Dr. Richard Birch of Garfield Memorial Hospital says their small-town hospital isn’t equipped to handle these unique situations. “A few years ago we wouldn’t have hesitated to put a chest tube in this infant and called Life Flight, have a plane or helicopter come to our facility and take this neonate to a larger facility to take care of the problem.”
This medical concern brought up the perfect opportunity to utilize telemedicine. For the first time, Garfield Memorial Hospital was able to connect with a neonatologist in St. George via two-way video system. Birch says the technology allows them to have access to specialists with a touch of a button.
Genny Houston says she couldn’t have been more at ease. “It was nice knowing that the baby was in good hands and everything was taken care of. They had a video camera and they sat there and watched him breathe for a couple hours and the doctor was right there and he was answering all of the questions.”
On the other end of the video stream was the neonatologist, Dr. Erick Ridout of Dixie Regional Medical Center, who says keeping mom and baby together has tremendous benefits. “We were able to make the decision that the right thing to do was to watch the baby there, not immediately transport and allow the baby to sort of choose the path they wanted to be on, and that baby chose the path to stay with mom.”
The medical staffs at Garfield Memorial Hospital and Dixie Regional Medical Center and the Houston family were able to work seamlessly together to make the decisions necessary to provide the best medical care for little Chase. In the end not only did mom and baby remain together, but the use of the telemedicine program was able to save time and money.
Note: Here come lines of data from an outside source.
Lemma to_ptr_ok h s ss k : heap_ok h -> block_at h s ss -> 0 <= k <= zlen ss ->
  to_ptr mb h (s + sz * k) = Some (s + sz * k) /\
  traits_pointer_to_offset mb (hp_alloc h) (Some (s + sz * k)) = s + sz * k.
Proof.
  intros Hh (Hl & _) Hk. destruct (al_block _ _ _ _ Hh Hl) as (_ & _ & _ & _ & Hp). apply Hp.
  pose proof sz_pos. nia.
Qed.

Lemma to_ptr_null h : heap_ok h -> to_ptr mb h (-1) = None /\ traits_pointer_to_offset mb (hp_alloc h) None = -1.
Proof. intros Hh. by eapply al_null. Qed.

Lemma ptr_add_ok s i k : ptr_add sz (Some (s + sz * i)) k = Ok (Some (s + sz * (i + k))).
Proof. unfold ptr_add. do 2 f_equal. lia. Qed.

Lemma ptr_add_start s k : ptr_add sz (Some s) k = Ok (Some (s + sz * k)).
Proof. done. Qed.

Lemma ptr_sub_ok s i j : ptr_sub sz (Some (s + sz * i)) (Some (s + sz * j)) = Ok (i - j).
Proof.
  unfold ptr_sub. pose proof sz_pos. replace (s + sz * i - (s + sz * j)) with ((i - j) * sz) by lia.
  rewrite Z_mod_mult, Z.div_mul by lia. done.
Qed.

Lemma owned_ok h s ss i : heap_ok h -> block_at h s ss -> 0 <= i < zlen ss -> owned sz h (s + sz * i) = true.
Proof.
  intros Hh (Hl & _) Hi. unfold owned. apply existsb_exists. exists (s, sz * zlen ss). split.
  { apply list_elem_of_In. by apply elem_of_map_to_list. }
  cbn [fst snd]. pose proof sz_pos. gcase; nia.
Qed.

Lemma read_ok h s ss i x : heap_ok h -> block_at h s ss -> 0 <= i -> ss !! Z.to_nat i = Some (Some x) ->
  read sz h (Some (s + sz * i)) = Ok x.
Proof.
  intros Hh Hb Hi Hx. pose proof (lookup_lt_Some _ _ _ Hx). unfold read. cbn [must mbind outcome_bind].
  rewrite (owned_ok h s ss) by (done || (unfold zlen; lia)). cbn [require mbind outcome_bind].
  destruct Hb as [_ Hc]. specialize (Hc _ _ Hx). rewrite Z2Nat.id in Hc by done. by rewrite Hc.
Qed.

(** Changing one place of a block. *)
Lemma set_cell_ok h s ss i c (cells : gmap Z T) : heap_ok h -> block_at h s ss -> 0 <= i < zlen ss ->
  (forall a, a <> s + sz * i -> cells !! a = hp_cells h !! a) -> cells !! (s + sz * i) = c ->
  block_at (set_cells h cells) s (<[Z.to_nat i := c]> ss) /\ within s h (set_cells h cells).
Proof.
  intros Hh Hb Hi Hne Heq. pose proof sz_pos as Hsz. split.
  - destruct Hb as [Hl Hc]. split; [by rewrite zlen_insert|]. intros j d Hj. cbn [hp_cells set_cells].
    destruct (decide (j = Z.to_nat i)) as [->|Hji].
    + rewrite list_lookup_insert_eq in Hj by (unfold zlen in *; lia). injection Hj as <-.
      by rewrite Z2Nat.id by lia.
    + rewrite list_lookup_insert_ne in Hj by done. rewrite Hne by nia. by apply Hc.
  - split; [done|]. split; [done|]. intros o st Ho [Hlo Hco]. split; [done|]. intros j d Hj.
    cbn [hp_cells set_cells]. rewrite Hne; [by apply Hco|].
    destruct (al_disjoint _ _ _ _ _ _ Hh Hlo (proj1 Hb) Ho);
      pose proof (lookup_lt_Some _ _ _ Hj); unfold zlen in *; nia.
Qed.

Lemma construct_ok h s ss i x : heap_ok h -> block_at h s ss -> 0 <= i < zlen ss ->
  exists h', m_construct_at sz h (Some (s + sz * i)) x = Ok h' /\
    block_at h' s (<[Z.to_nat i := Some x]> ss) /\ within s h h'.
Proof.
  intros Hh Hb Hi. unfold m_construct_at. cbn [must mbind outcome_bind].
  rewrite (owned_ok h s ss) by done. cbn [require mbind outcome_bind]. eexists; split; [done|].
  apply set_cell_ok; try done; intros; [by rewrite lookup_insert_ne|by rewrite lookup_insert_eq].
Qed.

Lemma destroy_ok h s ss i x : heap_ok h -> block_at h s ss -> 0 <= i -> ss !! Z.to_nat i = Some (Some x) ->
  exists h', destroy_at sz h (Some (s + sz * i)) = Ok h' /\
    block_at h' s (<[Z.to_nat i := None]> ss) /\ within s h h'.
Proof.
  intros Hh Hb Hi Hx. pose proof (lookup_lt_Some _ _ _ Hx). unfold destroy_at. cbn [must mbind outcome_bind].
  rewrite (read_ok h s ss i x) by done. cbn [mbind outcome_bind]. eexists; split; [done|].
  apply set_cell_ok; try done; intros; [unfold zlen; lia|by rewrite lookup_delete_ne|by rewrite lookup_delete_eq].
Qed.

Lemma zsplit_at {B} (l : list B) n : 0 < n <= zlen l ->
  exists l1 z, l = l1 ++ z :: drop (Z.to_nat n) l /\ zlen l1 = n - 1.
Proof.
  intros Hn. destruct (zlookup_is_Some l (n - 1)) as [z Hz]; [lia|].
  unfold zlookup in Hz. rewrite (proj2 (Z.leb_le 0 (n - 1))) in Hz by lia.
  exists (take (Z.to_nat (n - 1)) l), z. replace (Z.to_nat n) with (S (Z.to_nat (n - 1))) by lia.
  rewrite (take_drop_middle _ _ _ Hz). split; [done|]. unfold zlen in *. rewrite length_take. lia.
Qed.

Lemma lookup_some_middle {B} (a b : list B) (c : list (option B)) i x : b !! i = Some x ->
  ((Some <$> a) ++ (Some <$> b) ++ c) !! (Z.to_nat (zlen a) + i)%nat = Some (Some x).
Proof.
  intros Hi. pose proof (lookup_lt_Some _ _ _ Hi). rewrite lookup_app_r by (rewrite length_fmap; unfold zlen; lia).
  rewrite length_fmap. replace (_ - length a)%nat with i by (unfold zlen; lia).
  rewrite lookup_app_l by (by rewrite length_fmap). by rewrite list_lookup_fmap, Hi.
Qed.

Lemma insert_middle {B} (a : list B) (m : B) (c : list B) x n : zlen a = n ->
  <[Z.to_nat n := x]> (a ++ m :: c) = a ++ x :: c.
Proof. intros <-. rewrite to_nat_zlen, insert_app_r_alt by lia. by rewrite Nat.sub_diag. Qed.

(** * Loops over the places of a block *)
Lemma list_loop_ok xs : forall h s a m c, heap_ok h -> block_at h s (a ++ m ++ c) -> zlen m = zlen xs ->
  exists h', list_loop sz h (Some (s + sz * zlen a)) xs = Ok h' /\ block_at h' s (a ++ (Some <$> xs) ++ c) /\ within s h h'.
Proof.
  induction xs as [|x xs IH]; intros h s a m c Hh Hb Hm.
  - destruct m; [|rewrite zlen_cons, zlen_nil in Hm; pose proof (zlen_nonneg m); lia].
    exists h. split; [done|]. split; [done|]. apply within_refl.
  - destruct m as [|y m]; [rewrite zlen_cons, zlen_nil in Hm; pose proof (zlen_nonneg xs); lia|].
    rewrite !zlen_cons in Hm. cbn [list_loop app] in *.
    destruct (construct_ok h s (a ++ y :: m ++ c) (zlen a) x) as (h1 & -> & Hb1 & Hw1); [done|done| |].
    { rewrite zlen_app, zlen_cons. pose proof (zlen_nonneg a). pose proof (zlen_nonneg (m ++ c)). lia. }
    rewrite insert_middle in Hb1 by done. cbn [mbind outcome_bind]. rewrite ptr_add_ok. cbn [mbind outcome_bind].
    destruct (IH h1 s (a ++ [Some x]) m c) as (h' & Hl & Hb' & Hw'); [by eapply within_ok|by rewrite <- app_assoc|lia|].
    rewrite zlen_app in Hl. exists h'. split; [exact Hl|]. rewrite <- app_assoc in Hb'. split; [exact Hb'|].
    by eapply within_trans.
Qed.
Ridout says the “dramatic cost savings with not needing to fly a helicopter and the risks that go along with those things, but not doing interventions on the baby and leaving the baby there and having the baby be able to bond … that’s priceless.”
In the end, Chase was able to recover quickly with very little treatment. He now has a healthy set of lungs, perfect to keep up with his older brother and three sisters.